Colorado, Uruguay e stato di Washington rappresentano, insieme all’Olanda, un buon esperimento per capire quanto è possibile che lo Stato guadagni legalizzando o liberalizzando e tassando il consumo di marijuana. I primi numeri parziali pubblicati dallo stato del Colorado mostrano che la raccolta delle imposte sul tabacco è molto superiore alle aspettattive. Il Colorado, con 5 milioni di abitanti e una tassa sulla marijuana per uso ricreativo del 12,5 per cento, si aspetta di incassare 610 milioni di dollari nel 2014. Ai vantaggi fiscali della legalizzazione andrebbero poi aggiunti anche i risparmi che si possono ottenere dal taglio dei fondi destinati alla lotta alla droga. Ad esempio, negli Stati Uniti, dove si calcola che gran parte delle droghe consumate sia rappresentato da cannabinoidi, la DEA costa ogni anno 2,5 miliardi di dollari.

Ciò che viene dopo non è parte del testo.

(** X17. A successful [create_new_version] takes the file as it is on
    the disk: the new version carries the next number and the size,
    modification time and hash of the live content; a backup artifact
    with that content exists (under the canonical name unless a
    directory is in the way); the tracked file itself is untouched; and
    the row of the file now describes the live content, so that
    [check_file_status] is OK right afterwards. *)
Theorem create_new_version_snapshots_live_file
  self version_uuid now file_id msg w w' v :
  create_new_version self version_uuid now file_id msg w = (w', Ok v) ->
  exists tf data mtime artifact,
    DatabaseManager.get_file (db w) file_id = Some tf
    /\ node_at (fs w) (TrackedFile.file_path tf) = Some (File data mtime)
    /\ v = Version.mk version_uuid file_id
             (DatabaseManager.get_next_version_number (db w) file_id) msg
             (Z.of_nat (length data)) mtime now (Some (hexdigest data))
             false None
    /\ In v (DatabaseManager.versions (db w'))
    /\ read_bytes (fs w') artifact = Ok data
    /\ (let canonical :=
          joinpath (_get_version_dir self file_id)
            (version_file_name (Version.version_number v)
               (name (TrackedFile.file_path tf))) in
        is_dir (fs w) canonical = false -> artifact = canonical)
    /\ node_at (fs w') (TrackedFile.file_path tf) = Some (File data mtime)
    /\ DatabaseManager.get_file (db w') file_id
       = Some (DatabaseManager.set_metadata_fields (Z.of_nat (length data))
                 mtime OK (Some (hexdigest data)) tf)
    /\ forall tf', DatabaseManager.get_file (db w') file_id = Some tf' ->
                   check_file_status (fs w') tf' true = OK.
Proof.
  unfold create_new_version. unfold bind at 1. unfold gets at 1.
  destruct (DatabaseManager.get_file (db w) file_id) as [tf|] eqn:Hf;
    [|discriminate].
  unfold bind at 1. unfold gets at 1.
  unfold get_file_state at 1.
  destruct (Os.stat (fs w) (TrackedFile.file_path tf)) as [st|] eqn:Hst;
    cbn [exists_ negb]; [|discriminate].
  unfold bind at 1. unfold db_try at 1.
  cbn [Verification.file_size Verification.modified_time Verification.file_hash
       get_file_state].
  unfold get_file_state. rewrite Hst.
  cbn [Verification.file_size Verification.modified_time Verification.file_hash].
  destruct (DatabaseManager.create_version _ _ _ _ _ _ _ (db w))
    as [[d2 v2]|e] eqn:Hcv; [|discriminate].
  apply VersionNumbering.create_version_inv in Hcv as [-> ->].
  unfold bind at 1. unfold _backup_file, _get_version_path.
  unfold bind at 1. unfold bind at 1. unfold fs_do at 1. cbn [fs db].
  destruct (mkdir_p (_get_version_dir self file_id) (fs w)) as [disk1|e]
    eqn:Hm; [|discriminate].
  unfold ret at 1. unfold bind at 1. unfold fs_do at 1. cbn [fs db].
  destruct (copy2 _ _ disk1) as [disk2|e] eqn:Hc; [|discriminate].
  unfold ret at 1. unfold bind, db_do, ret. cbn [fs db].
  intros [= <- <-].
  apply copy2_ok in Hc as (data & m & Hsrc & -> & Hne & Htgt).
  cbn zeta in Hsrc, Hne, Htgt.
  cbn [Version.version_number] in Hsrc, Hne, Htgt |- *.
  set (canonical :=
         joinpath (_get_version_dir self file_id)
           (version_file_name
              (DatabaseManager.get_next_version_number (db w) file_id)
              (name (TrackedFile.file_path tf)))) in *.
  set (target := if is_dir disk1 canonical
                 then joinpath canonical (name (TrackedFile.file_path tf))
                 else canonical) in *.
  pose proof (mkdir_p_ok _ _ _ Hm) as [Hg _].
  assert (TrackedFile.file_path tf <> []) as Hpne
    by (intros E; rewrite E in Hsrc; discriminate).
  assert (node_at (fs w) (TrackedFile.file_path tf) = Some (File data m))
    as Hsrc0.
  { rewrite node_at_lookup in Hsrc |- * by done.
    by apply (only_new_dirs_files _ _ _ _ _ Hg). }
  assert (st = {| st_size := Z.of_nat (length data); st_mtime := m |}) as ->.
  { unfold Os.stat in Hst. rewrite Hsrc0 in Hst. by injection Hst as <-. }
  assert (compute_file_hash (fs w) (TrackedFile.file_path tf)
          = Some (hexdigest data)) as Hh.
  { unfold compute_file_hash, Os.exists_, read_bytes. by rewrite Hsrc0. }
  rewrite Hh. cbn [st_size st_mtime].
  exists tf, data, m, target. cbn [fs db].
  split; [done|]. split; [done|]. split; [done|].
  split.
  { cbn. apply in_or_app. right. by left. }
  split.
  { unfold read_bytes. by rewrite node_at_insert_eq. }
  split.
  { cbn [Version.version_number]. fold canonical. intros Hnd.
    assert (is_dir disk1 canonical = false) as Hnd1.
    { unfold is_dir. rewrite node_at_lookup by apply joinpath_not_nil.
      unfold canonical. rewrite (mkdir_p_child _ _ _ _ Hm).
      fold canonical. rewrite <- node_at_lookup by apply joinpath_not_nil.
      exact Hnd. }
    unfold target. by rewrite Hnd1. }
  assert (node_at (<[target := File data m]> disk1) (TrackedFile.file_path tf)
          = Some (File data m)) as Hkept.
  { rewrite node_at_insert_ne by done. exact Hsrc. }
  split; [done|].
  assert (DatabaseManager.get_file
            (DatabaseManager.update_file_metadata file_id
               (Z.of_nat (length data)) m OK (Some (hexdigest data))
               (DatabaseManager.with_versions (db w)
                  (DatabaseManager.versions (db w)
                   ++ [Version.mk version_uuid file_id
                         (DatabaseManager.get_next_version_number (db w)
                            file_id) msg (Z.of_nat (length data)) m now
                         (Some (hexdigest data)) false None]))) file_id
          = Some (DatabaseManager.set_metadata_fields
                    (Z.of_nat (length data)) m OK (Some (hexdigest data)) tf))
    as Hrow.
  { rewrite get_file_update_file_metadata.
    unfold DatabaseManager.get_file in Hf |- *.
    cbn [DatabaseManager.files DatabaseManager.with_versions].
    by rewrite Hf. }
  split; [exact Hrow|].
  intros tf' Htf'. rewrite Hrow in Htf'. injection Htf' as <-.
  unfold check_file_status, get_file_state, Os.stat. cbn. rewrite Hkept. cbn.
  by rewrite !Z.eqb_refl.
Qed.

In Italia una ricerca simile è stata fatta dall’università La Sapienza, secondo cui i risparmi nella lotta alla marijuana potrebbero essere di 6 miliardi all’anno (se ne parla anche qui). Difficile immaginare che questi soldi verrebbero automaticamente trasferiti nel bilancio pubblico. Un poliziotto che non è più impiegato nella lotta alla marijuana deve comunque venire pagato. Il suo lavoro, però, potrebbe essere utilizzato in altri settori, generando così una maggiore efficienza del sistema in generale.